→ **Required action**
Which lines run from the line with "A shallow embedding" through the line with "errors and unresolvable identifiers." in the entries below? Print them exactly, both ends included, and nothing more.

→ **Data supplied**
(** * Effect: timed status effects (src/effect.js)

    A shallow embedding of the [Effect] class and of its [validate] helper,
    with the part of the JavaScript semantics the class relies on: truthiness,
    numeric conversion, [parseInt], property reads, calls, [for-in], thrown
    errors and unresolvable identifiers.

    The collaborators of the class are external: the behaviour registry
    ([Effects.get]), the target entity and every callback found in the
    options or in the behaviour descriptor.  The registry is a parameter of
    the constructor; an external function is a value carrying its name and
    what a call to it does (return a value or throw), and every call the class
    makes to one is recorded, in order, in a trace. *)

From Stdlib Require Import ZArith List String Ascii Bool Lia DecimalString.
Import ListNotations.
Local Open Scope string_scope.
Local Open Scope Z_scope.

(** ** Numbers

    The timing fields are millisecond counts.  The model has the two
    infinities, NaN and the integer-valued numbers, as [Z]: the integers a
    double represents exactly ([-0] is identified with [0], both falsy and
    equal under every operation used here).  Fractional numbers are outside
    the model. *)

Inductive number : Type :=
| NaN
| Infinity
| NegInfinity
| Num (z : Z).

(** [a < b] on numbers: false as soon as one side is NaN. *)
Definition num_lt (a b : number) : bool :=
  match a, b with
  | NaN, _ => false
  | _, NaN => false
  | Num x, Num y => x <? y
  | Num _, Infinity => true
  | Num _, NegInfinity => false
  | NegInfinity, NegInfinity => false
  | NegInfinity, _ => true
  | Infinity, _ => false
  end.

(** [a - b] on numbers. *)
Definition num_sub (a b : number) : number :=
  match a, b with
  | NaN, _ => NaN
  | _, NaN => NaN
  | Num x, Num y => Num (x - y)
  | Num _, Infinity => NegInfinity
  | Num _, NegInfinity => Infinity
  | Infinity, Infinity => NaN
  | Infinity, _ => Infinity
  | NegInfinity, NegInfinity => NaN
  | NegInfinity, _ => NegInfinity
  end.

→ **Output below**
    A shallow embedding of the [Effect] class and of its [validate] helper,
    with the part of the JavaScript semantics the class relies on: truthiness,
    numeric conversion, [parseInt], property reads, calls, [for-in], thrown
    errors and unresolvable identifiers.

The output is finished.